Freedom Summer Brochure, Council of Federated Organizations (1962). Collection of the Smithsonian National Museum of African American History and Culture, Gift from the Trumpauer-Mulholland Collection; "Civil Rights activist Robert Moses addressing an audience" (1964). New York Public Library Digital Collections, Schomburg Center for Research in Black Culture, Photographs and Prints Division; NAACP Brochure (1963). National Archives.

The Freedom Summer of 1964

On May 20, 2021

For the staff of the Student Nonviolent Coordinating Committee (SNCC), the trip north to Oxford, Ohio, from Mississippi in June 1964 was a welcome, even life-saving, respite. Leading voter registration efforts in Mississippi, these black men and women faced mortal hazards on a daily basis. Fannie Lou Hamer, a sharecropper, had been jailed and beaten relentlessly with a blackjack. One young man had bullet scars in his neck. A white man had attacked Robert Moses with a knife as he escorted three people to a county courthouse to register. 
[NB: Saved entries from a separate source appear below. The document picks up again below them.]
Lemma buckets_NoDup (idx : Key → nat) k bs :
  (∀ i b, bs !! i = Some b →
     NoDup (map node_id (nodes b)) ∧ ∀ m, m ∈ nodes b → idx (node_id m) = k + i) →
  NoDup (map node_id (concat (map nodes bs))).
Proof.
  revert k. induction bs as [|b bs IH]; intros k Hb; [constructor|].
  cbn [map concat]. rewrite map_app. apply NoDup_app. destruct (Hb 0 b eq_refl) as [Hnd Hi].
  split_and!; [done| |].
  - intros x (m & -> & Hm)%list_elem_of_fmap (m' & Hx & Hm')%list_elem_of_fmap.
    apply list_elem_of_In, in_concat in Hm' as (l & Hl & Hm').
    apply in_map_iff in Hl as (b' & <- & Hb').
    apply list_elem_of_In, list_elem_of_lookup in Hb' as [j Hj].
    destruct (Hb (S j) b' Hj) as [_ Hi']. apply list_elem_of_In in Hm'.
    specialize (Hi m Hm). specialize (Hi' m' Hm'). rewrite Hx in Hi. lia.
  - apply (IH (S k)). intros i b' Hj. destruct (Hb (S i) b' Hj) as [? Hi'].
    split; [done|]. intros m Hm. rewrite Hi' by done. lia.
Qed.

Lemma map_filterb_sublist {A B} (g : A → B) (f : A → bool) l :
  map g (List.filter f l) `sublist_of` map g l.
Proof.
  induction l as [|x l IH]; cbn; [constructor|]. by destruct (f x); constructor.
Qed.

Lemma all_nodes_NoDup t : table_ok t → NoDup (map node_id (RouteTable.all_nodes t)).
Proof.
  intros Hok. eapply sublist_NoDup; [|apply map_filterb_sublist].
  apply (buckets_NoDup (RouteTable.get_bucket_index t) 0). intros i b Hb.
  destruct (tb_bucket t Hok i b Hb) as [_ _ Hnd Hk]. split; [exact Hnd|].
  intros m Hm. by eapply Forall_forall in Hk as [_ Hk].
Qed.

Lemma closest_nodes_split t key count :
  ∃ rest, RouteTable.get_closest_nodes t key count ++ rest ≡ₚ RouteTable.all_nodes t.
Proof.
  unfold RouteTable.get_closest_nodes. cbv zeta.
  match goal with |- context [sort_by ?leb ?l] => exists (map snd (drop count (sort_by leb l))) end.
  rewrite <-map_app, take_drop, sort_by_Permutation, map_map. by rewrite map_id.
Qed.

(** C36: The closest nodes are what they claim: [count] nodes of the table or all
    of them if there are fewer, in order of distance, and every node
    of the table that is left out is at least as far from the key as every
    node returned. *)
Theorem closest_nodes_correct (t : RouteTable) (key : Key) (count : nat) :
  let near m m' := key_leb (distance key (node_id m)) (distance key (node_id m')) = true in
  let result := RouteTable.get_closest_nodes t key count in
  ∃ rest, result ++ rest ≡ₚ RouteTable.all_nodes t ∧
    length result = min count (length (RouteTable.all_nodes t)) ∧
    StronglySorted near result ∧
    ∀ m m', m ∈ result → m' ∈ rest → near m m'.
Proof.
  cbv zeta. unfold RouteTable.get_closest_nodes. cbv zeta.
  set (f := λ node, (distance key (node_id node), node)).
  set (leb := λ a b : Key * Node, key_leb a.1 b.1).
  set (l := RouteTable.all_nodes t). set (s := sort_by leb (map f l)).
  assert (StronglySorted (λ a b, leb a b = true) s) as Hs.
  { apply sort_by_StronglySorted; intros; [apply lex_leb_total|by eapply lex_leb_trans]. }
  assert (Forall (λ p, p = f p.2) s) as Hf.
  { unfold s. rewrite sort_by_Permutation. by apply Forall_map, Forall_true. }
  assert (map snd s ≡ₚ l) as Hp.
  { unfold s. rewrite sort_by_Permutation, map_map. by rewrite map_id. }
  exists (map snd (drop count s)). rewrite <-map_app, take_drop. split_and!; [done| | |].
  - rewrite length_map, length_take, <-Hp, length_map. done.
  - rewrite <-(take_drop count s) in Hs. apply StronglySorted_app in Hs as (_ & Hs & _).
    assert (Forall (λ p, p = f p.2) (take count s)) as Hf' by by apply Forall_take.
    clear -Hs Hf'. revert Hf'. induction Hs as [|a l' _ IH Ha]; intros Hf'; cbn; [constructor|].
    apply Forall_cons in Hf' as [Ea Hf']. constructor; [by apply IH|].
    apply Forall_map. apply Forall_forall. intros b Hb.
    pose proof (proj1 (Forall_forall _ _) Ha b Hb) as Hab.
    pose proof (proj1 (Forall_forall _ _) Hf' b Hb) as Eb.
    unfold leb in Hab. rewrite Ea, Eb in Hab. done.
  - intros m m' (a & -> & Ha)%list_elem_of_fmap (b & -> & Hb)%list_elem_of_fmap.
    rewrite <-(take_drop count s) in Hs. apply StronglySorted_app in Hs as (Hab & _ & _).
    specialize (Hab a b Ha Hb). unfold leb in Hab.
    rewrite Forall_forall in Hf. rewrite (Hf a), (Hf b) in Hab; [done| |];
      rewrite <-(take_drop count s); apply elem_of_app; auto.
Qed.
End properties.

(** * Instances of the properties *)

Module RoutingExamples.
#[local] Existing Instance Toy.ToyCrypto.
Definition node (i : Z) : Node := mkNode (Key_new [(8 * i)%Z]) (SocketV4 (3232235520 + i) 6881).
Definition home : Node := node 0.
(** Under the toy hash they all fall in the last bucket. *)
Definition crowd : list Node := map (λ i, node (Z.of_nat i)) (seq 1 21).
Definition full_table : RouteTable :=
  foldl (λ t n, (RouteTable.try_insert t n).1) (RouteTable.table_new home) (take 20 crowd).

Lemma full_table_reachable : rtc table_step (RouteTable.table_new home) full_table.
Proof.
  unfold full_table. generalize (RouteTable.table_new home).
  induction (take 20 crowd) as [|n l IH]; intros t; [apply rtc_refl|].
  cbn. eapply rtc_l; [apply (step_insert t n)|apply IH].
Qed.

Lemma routing_invariant_witness :
  length (kbuckets full_table) = 256 ∧ (RouteTable.try_insert full_table (node 21)).2 ≠ Split.
Proof.
  destruct (routing_invariant home full_table (node 21) full_table_reachable) as (Hc & _ & Hs).
  split; [exact Hc|exact Hs].
Defined.

Lemma full_table_ok : table_ok full_table.
Proof.
  pose proof full_table_reachable as Hr. revert Hr. generalize (table_new_ok home).
  generalize (RouteTable.table_new home). intros t0 H0 Hr.
  induction Hr as [|t1 t2 t3 Hs _ IH]; [done|]. apply IH. by eapply table_step_ok.
Qed.

Lemma acknowledge_terminates_witness :
  length (nodes (bucket_of full_table (node 21))) = 20 ∧
  ∃ t', acknowledge 3 (λ _ _, false) full_table (node 21) = Some t' ∧ stored t' (node 21).
Proof.
  split; [vm_compute; reflexivity|].
  destruct (acknowledge_terminates (λ _ _, false) full_table (node 21) full_table_ok)
    as (t' & E & _ & [Hh|[Hs|(i & o & Hp)]]).
  - vm_compute in Hh. discriminate Hh.
  - exists t'. split; [exact E|exact Hs].
  - discriminate Hp.
Defined.
End RoutingExamples.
Oxford, once a station on the Underground Railroad, would again contribute to the freedom struggle. On a college campus, Hamer, Moses and other SNCC staff met hundreds of college-age men and women who had volunteered for the Freedom Summer, an ambitious voter registration effort concentrated in the Mississippi Delta, where just three percent of the black population (which was twice as large as the white population) could vote. One of the most important civil rights initiatives of the 1960s, the Freedom Summer brought a reckoning on racial injustice for Mississippi and the nation. Although the Freedom Summer did little to dislodge white supremacy in Mississippi in the short-term, the initiative helped build support for the Voting Rights Act of 1965, put more pressure on the Democratic Party to confront its part in protecting white supremacy, and injected radicalism into SNCC. Above all, the Freedom Summer proved a biracial coalition could come to the Deep South and confront American racism in one of its strongholds.
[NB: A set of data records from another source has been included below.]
(* ===== verification/Store.v ===== *)
(** The value store of a DHT node: [src/bit_torrent/dht/store.rs] and the data
    it holds ([KademliaData] of [dht/message.rs]).

    An [IndexMap] is an association list in its iteration order.  Operations
    that read the clock take the time, in seconds, as an argument. *)

From S2P Require Import Prelude Net Crypto Routing.

(** src/src/bit_torrent/dht/message.rs:58-63 [KademliaData] *)
Inductive KademliaData :=
| Peers (peers : gset SocketAddr)
| I2Peers (peers : gset string)
| Value (value : list Z).

(** src/src/bit_torrent/dht/message.rs:65-74 [KademliaData::merge] *)
Definition merge (self other : KademliaData) : KademliaData :=
  match self, other with
  | Peers existing, Peers new => Peers (existing ∪ new)
  | _, new => new
  end.

(** src/src/bit_torrent/dht/store.rs:13-13 [MAX_STORE_ENTRIES] *)
Definition MAX_STORE_ENTRIES : nat := 10000.
(** src/src/bit_torrent/dht/store.rs:14-14 [DEFAULT_TTL] *)
Definition DEFAULT_TTL : Z := 35 * 60.

(** src/src/bit_torrent/dht/store.rs:16-20 [StoreValue] *)
Record StoreValue := mkValue { sv_data : KademliaData; expires_at : Z }.

(** src/src/bit_torrent/dht/store.rs:22-25 [DHTStore] *)
Record DHTStore := mkStore { store : list (Key * StoreValue); max_entries : nat }.

(** [IndexMap::get] and [IndexMap::shift_remove]. *)
Definition im_get (m : list (Key * StoreValue)) (key : Key) : option StoreValue :=
  snd <$> List.find (λ '(k, _), bool_decide (k = key)) m.
Definition im_shift_remove (m : list (Key * StoreValue)) (key : Key) : list (Key * StoreValue) :=
  List.filter (λ '(k, _), negb (bool_decide (k = key))) m.

Module DHTStore.
(** src/src/bit_torrent/dht/store.rs:28-33 [DHTStore::new] *)
Definition store_new : DHTStore := mkStore [] MAX_STORE_ENTRIES.

(** src/src/bit_torrent/dht/store.rs:35-60 [DHTStore::insert] *)
Definition store_insert (now : Z) (self : DHTStore) (key : Key) (value : KademliaData) : DHTStore :=
  let expiry := u64 (now + DEFAULT_TTL) in
  match im_get (store self) key with
  | Some entry =>
    let entry_owned := mkValue (merge (sv_data entry) value) expiry in
    mkStore (im_shift_remove (store self) key ++ [(key, entry_owned)]) (max_entries self)
  | None =>
    let kept := if max_entries self <=? length (store self) then tail (store self)
                else store self in
    mkStore (kept ++ [(key, mkValue value expiry)]) (max_entries self)
  end.

(** src/src/bit_torrent/dht/store.rs:62-65 [DHTStore::prune] *)
Definition prune (now : Z) (self : DHTStore) : DHTStore :=
  mkStore (List.filter (λ '(_, entry), (now <? expires_at entry)%Z) (store self))
    (max_entries self).

(** src/src/bit_torrent/dht/store.rs:67-77 [DHTStore::get] *)
Definition store_get (now : Z) (self : DHTStore) (key : Key) : option KademliaData :=
  entry ← im_get (store self) key;
  if (expires_at entry <? now)%Z then None else Some (sv_data entry).
End DHTStore.

(** * The invariant *)

(** At time [now]: distinct keys, at most [max_entries] of them, in order of
    expiry, none expiring later than a fresh entry. *)
Record store_ok (now : Z) (s : DHTStore) : Prop := {
  st_nodup : NoDup (map fst (store s));
  st_bound : length (store s) ≤ max_entries s;
  st_sorted : StronglySorted (λ a b, expires_at a.2 ≤ expires_at b.2)%Z (store s);
  st_fresh : Forall (λ e, expires_at e.2 ≤ now + DEFAULT_TTL)%Z (store s);
}.

Implicit Types (s : DHTStore) (k : Key) (m : list (Key * StoreValue)).

Lemma StronglySorted_filterb {A} (R : A → A → Prop) (f : A → bool) l :
  StronglySorted R l → StronglySorted R (List.filter f l).
Proof.
  induction 1 as [|x l Hl IH Hx]; cbn; [constructor|]. destruct (f x); [|done].
  constructor; [done|]. apply Forall_forall. intros y [Hy _]%elem_of_filterb.
  by eapply Forall_forall in Hx.
Qed.

Lemma filterb_keys f m : NoDup (map fst m) → NoDup (map fst (List.filter f m)).
Proof.
  induction m as [|[k v] m IH]; cbn; [done|]. intros [Hk Hm]%NoDup_cons.
  destruct (f (k, v)); cbn; [|by apply IH]. constructor; [|by apply IH].
  intros (e & -> & [He _]%elem_of_filterb)%list_elem_of_fmap.
  apply Hk, list_elem_of_fmap. eauto.
Qed.

Lemma filterb_length {A} (f : A → bool) l : length (List.filter f l) ≤ length l.
Proof. induction l as [|x l IH]; cbn; [done|]. destruct (f x); cbn; lia. Qed.

Lemma filter_ok now s f : store_ok now s →
  store_ok now (mkStore (List.filter f (store s)) (max_entries s)).
Proof.
  intros [H1 H2 H3 H4]. split; cbn.
  - by apply filterb_keys.
  - pose proof (filterb_length f (store s)). lia.
  - by apply StronglySorted_filterb.
  - apply Forall_forall. intros e [He _]%elem_of_filterb. by eapply Forall_forall in H4.
Qed.

Lemma im_get_None m k : im_get m k = None → k ∉ map fst m.
Proof.
  unfold im_get. destruct (List.find _ m) as [[k' v]|] eqn:E; [done|]. intros _ (e & -> & He)%list_elem_of_fmap.
  apply list_elem_of_In in He. pose proof (List.find_none _ _ E e He) as Hf.
  destruct e as [k' v]. cbn in Hf. by rewrite bool_decide_eq_true_2 in Hf.
Qed.

Lemma shift_remove_keys m k : k ∉ map fst (im_shift_remove m k).
Proof.
  intros ([k' v] & -> & [_ He]%elem_of_filterb)%list_elem_of_fmap. cbn in He.
  by rewrite bool_decide_eq_true_2 in He.
Qed.

(** Appending a fresh entry under a new key. *)
Lemma append_ok now s k e : store_ok now s → k ∉ map fst (store s) →
  length (store s) < max_entries s → expires_at e = (now + DEFAULT_TTL)%Z →
  store_ok now (mkStore (store s ++ [(k, e)]) (max_entries s)).
Proof.
  intros [H1 H2 H3 H4] Hk Hlen He. split; cbn.
  - rewrite map_app. apply NoDup_app. split_and!; [done| |apply NoDup_singleton].
    intros k' Hk' ->%list_elem_of_singleton. done.
  - rewrite length_app. simpl. lia.
  - apply StronglySorted_app_2; [|done|repeat constructor].
    intros x y Hx ->%list_elem_of_singleton. cbn. rewrite He. by eapply Forall_forall in H4.
  - apply Forall_app. split; [done|]. apply Forall_singleton. cbn. lia.
Qed.

Lemma store_ok_later now now' s : (now ≤ now')%Z → store_ok now s → store_ok now' s.
Proof.
  intros Hle [H1 H2 H3 H4]. split; [done|done|done|].
  eapply Forall_impl; [exact H4|]. cbn. lia.
Qed.

Lemma tail_filter m : NoDup (map fst m) →
  ∃ f, tail m = List.filter f m.
Proof.
  destruct m as [|[k v] m]; intros Hnd; [by exists (λ _, true)|].
  exists (λ e, negb (bool_decide (e.1 = k))). cbn. rewrite bool_decide_eq_true_2 by done. cbn.
  apply NoDup_cons in Hnd as [Hk _]. symmetry.
  rewrite (filter_ext_elem _ (λ _, true)); [clear; induction m as [|x m IH]; cbn; [done|by rewrite IH]|].
  intros [k' v'] Hin. cbn. rewrite bool_decide_eq_false_2; [done|]. intros ->.
  apply Hk, list_elem_of_fmap. by exists (k, v').
Qed.

Lemma remove_shorter m k e : im_get m k = Some e → length (im_shift_remove m k) < length m.
Proof.
  unfold im_get, im_shift_remove. induction m as [|[k' v] m IH]; cbn; [done|].
  case_bool_decide; cbn; [|intros; apply le_n_S, IH; done].
  intros _. pose proof (filterb_length (λ '(k0, _), negb (bool_decide (k0 = k))) m). lia.
Qed.

Lemma store_insert_ok now s k v : (0 ≤ now ∧ now + DEFAULT_TTL < 2 ^ 64)%Z → 0 < max_entries s →
  store_ok now s → store_ok now (DHTStore.store_insert now s k v).
Proof.
  intros Hnow Hmax Hok. unfold DHTStore.store_insert. cbv zeta.
  unfold DEFAULT_TTL in *. rewrite wrap_small by lia.
  destruct (im_get (store s) k) as [e|] eqn:E.
  - apply (append_ok now (mkStore (im_shift_remove (store s) k) (max_entries s)));
      [by apply filter_ok|apply shift_remove_keys| |done].
    pose proof (remove_shorter _ _ _ E). pose proof (st_bound _ _ Hok). cbn. lia.
  - destruct (Nat.leb_spec (max_entries s) (length (store s))).
    + destruct (tail_filter (store s) (st_nodup _ _ Hok)) as [f Hf].
      apply (append_ok now (mkStore (tail (store s)) (max_entries s))); [| | |done].
      * rewrite Hf. by apply filter_ok.
      * cbn. intros Hin. apply (im_get_None _ _ E).
        destruct (store s); [done|]. cbn in *. by right.
      * cbn. pose proof (st_bound _ _ Hok). destruct (store s); simpl in *; lia.
    + by apply append_ok; [|apply im_get_None| |].
Qed.

(** ** Look-ups *)

Lemma im_get_app_same m k e : k ∉ map fst m → im_get (m ++ [(k, e)]) k = Some e.
Proof.
  unfold im_get. induction m as [|[k' v] m IH]; cbn; intros Hk.
  - by rewrite bool_decide_eq_true_2.
  - rewrite bool_decide_eq_false_2 by set_solver. apply IH. set_solver.
Qed.

Lemma im_get_app_other m k k' e : k ≠ k' → im_get (m ++ [(k, e)]) k' = im_get m k'.
Proof.
  intros Hk. unfold im_get. induction m as [|[k0 v] m IH]; cbn.
  - by rewrite bool_decide_eq_false_2.
  - case_bool_decide; [done|apply IH].
Qed.

Lemma im_get_remove_other m k k' : k ≠ k' → im_get (im_shift_remove m k) k' = im_get m k'.
Proof.
  intros Hk. unfold im_get, im_shift_remove. induction m as [|[k0 v] m IH]; cbn; [done|].
  case_bool_decide as E; cbn.
  - subst k0. rewrite bool_decide_eq_false_2 by done. apply IH.
  - case_bool_decide; [done|apply IH].
Qed.

Lemma im_get_tail m k : NoDup (map fst m) → (fst <$> head m) ≠ Some k →
  im_get (tail m) k = im_get m k.
Proof.
  destruct m as [|[k0 v] m]; intros _ Hhd; [done|]. cbn in *. unfold im_get. cbn.
  rewrite bool_decide_eq_false_2; [done|congruence].
Qed.

(** The histories of a store: insertions and prunings at non-decreasing times. *)
Inductive store_run : Z → DHTStore → Prop :=
| run_new now : (0 ≤ now)%Z → store_run now DHTStore.store_new
| run_insert now now' s k v : store_run now s → (now ≤ now' ∧ now' + DEFAULT_TTL < 2 ^ 64)%Z →
    store_run now' (DHTStore.store_insert now' s k v)
| run_prune now now' s : store_run now s → (now ≤ now')%Z → store_run now' (DHTStore.prune now' s).

Lemma store_run_ok now s : store_run now s →
  (0 ≤ now)%Z ∧ max_entries s = MAX_STORE_ENTRIES ∧ store_ok now s.
Proof.
  induction 1 as [now Hn|now now' s k v _ (Hn & Hm & Hok) Hle|now now' s _ (Hn & Hm & Hok) Hle].
  - split_and!; [done|done|]. split; cbn [store DHTStore.store_new max_entries map length];
      [constructor|apply Nat.le_0_l|constructor|constructor].
  - split_and!; [lia| |].
    + unfold DHTStore.store_insert. cbv zeta. rewrite <-Hm. by destruct (im_get _ _).
    + apply store_insert_ok; [lia|rewrite Hm; by apply Nat.ltb_lt|].
      eapply store_ok_later; [|exact Hok]. lia.
  - split_and!; [lia|done|]. apply filter_ok. by eapply store_ok_later; [|exact Hok].
Qed.

(** * Properties *)

(** However insertions and prunings follow one another as time passes, the
    store holds at most 10000 entries under distinct keys, oldest expiry first
    (so a full store evicts the entry that expires first), and after a pruning
    no entry has expired. *)
Theorem store_bounded (now : Z) (s : DHTStore) (Hrun : store_run now s) :
  length (store s) ≤ 10000 ∧ NoDup (map fst (store s)) ∧
  StronglySorted (λ a b, expires_at a.2 ≤ expires_at b.2)%Z (store s) ∧
  ∀ e, e ∈ store (DHTStore.prune now s) → (now < expires_at e.2)%Z.
Proof.
  destruct (store_run_ok now s Hrun) as (_ & Hm & [H1 H2 H3 _]).
  split_and!; [|done|done|].
  - rewrite Hm in H2. exact H2.
  - intros [k e] [_ He]%elem_of_filterb. cbn. by apply Z.ltb_lt.
Qed.

(** A value is found from the moment it is stored until its time to live
    has passed, peer sets of the same key being merged, and storing it changes
    no other key except, in a full store, the one that was first to expire. *)
Theorem store_insert_get (now later : Z) (s : DHTStore) (k : Key) (v : KademliaData)
    (Hrun : store_run now s) (Hnow : (now + DEFAULT_TTL < 2 ^ 64)%Z) :
  let s' := DHTStore.store_insert now s k v in
  DHTStore.store_get later s' k =
    (if decide (later ≤ now + DEFAULT_TTL)%Z then
       Some (match im_get (store s) k with Some e => merge (sv_data e) v | None => v end)
     else None) ∧
  ∀ k', k' ≠ k → (length (store s) < MAX_STORE_ENTRIES ∨ (fst <$> head (store s)) ≠ Some k') →
    im_get (store s') k' = im_get (store s) k'.
Proof.
  destruct (store_run_ok now s Hrun) as (Hn & Hm & Hok).
  assert (u64 (now + DEFAULT_TTL) = now + DEFAULT_TTL)%Z as Ew
    by (apply wrap_small; unfold DEFAULT_TTL in *; lia).
  cbv zeta. unfold DHTStore.store_insert, DHTStore.store_get. cbv zeta. rewrite Ew.
  destruct (im_get (store s) k) as [e|] eqn:E; cbn [store].
  - rewrite im_get_app_same by apply shift_remove_keys. cbn. split.
    + case_decide; destruct (Z.ltb_spec (now + DEFAULT_TTL) later); (lia || done).
    + intros k' Hk' _. rewrite im_get_app_other, im_get_remove_other by done. done.
  - assert (k ∉ map fst (store s)) as Hk by by apply im_get_None. split.
    + rewrite im_get_app_same; cbn.
      * case_decide; destruct (Z.ltb_spec (now + DEFAULT_TTL) later); (lia || done).
      * case_match; [|done]. destruct (store s); [done|]. cbn in *. set_solver.
    + intros k' Hk' Hroom. rewrite im_get_app_other by done.
      destruct (Nat.leb_spec (max_entries s) (length (store s))); [|done].
      destruct Hroom as [Hroom|Hroom]; [lia|]. by apply im_get_tail; [apply Hok|].
Qed.

(** * Instances of the properties *)

Module StoreExamples.
Definition key (i : Z) : Key := mkKey [i] [i].
Definition peer (i : Z) : KademliaData := Peers {[ SocketV4 i 6881 ]}.
Definition demo : DHTStore :=
  DHTStore.store_insert 2000 (DHTStore.prune 1500
    (DHTStore.store_insert 1000 DHTStore.store_new (key 1) (peer 1))) (key 2) (peer 2).

Lemma demo_run : store_run 2000 demo.
Proof.
  apply (run_insert 1500); [|by split; vm_compute].
  apply (run_prune 1000); [|done]. apply (run_insert 0); [|by split; vm_compute].
  by apply run_new.
Qed.

Lemma store_bounded_witness : length (store demo) ≤ 10000 ∧ NoDup (map fst (store demo)).
Proof.
  destruct (store_bounded 2000 demo demo_run) as (H1 & H2 & _). split; [exact H1|exact H2].
Defined.

Lemma store_insert_get_witness :
  DHTStore.store_get 4100 (DHTStore.store_insert 2000 demo (key 1) (peer 3)) (key 1)
  = Some (Peers ({[ SocketV4 1 6881 ]} ∪ {[ SocketV4 3 6881 ]})).
Proof.
  destruct (store_insert_get 2000 4100 demo (key 1) (peer 3) demo_run) as [Hg _];
    [vm_compute; reflexivity|].
  rewrite Hg. vm_compute. reflexivity.
Defined.
End StoreExamples.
For the Freedom Summer to succeed, SNCC needed help. White help. For four years, black civil rights activists in Mississippi had been harassed, beaten, shot, and imprisoned; and blacks who helped them had been fired from their jobs, evicted, arrested, beaten, and killed. What for? Trying to exercise a right the Constitution entrusted Congress to protect. Yet for four years, the federal government had done almost nothing to protect SNCC workers and black Mississippians. The Kennedy administration appeared to hope Mississippi would find a way to enfranchise blacks without federal intervention; President Lyndon Johnson, determined to win passage of the Civil Rights Act in the summer of 1964, didn’t want SNCC or other civil rights organizations stirring up trouble, as he saw it. Moses and SNCC activists knew a surge of earnest white volunteers from middle and upper class backgrounds, a majority of whom attended elite universities, would attract national media attention that would follow them south, making it more difficult for the federal government to pretend nothing was happening. Moses made another calculation, a grim one: violence against privileged young white men and women was far more likely to bring federal protection than continued violence against African Americans. Such intervention might finally bring the necessary action to force Mississippi to recognize black voting rights.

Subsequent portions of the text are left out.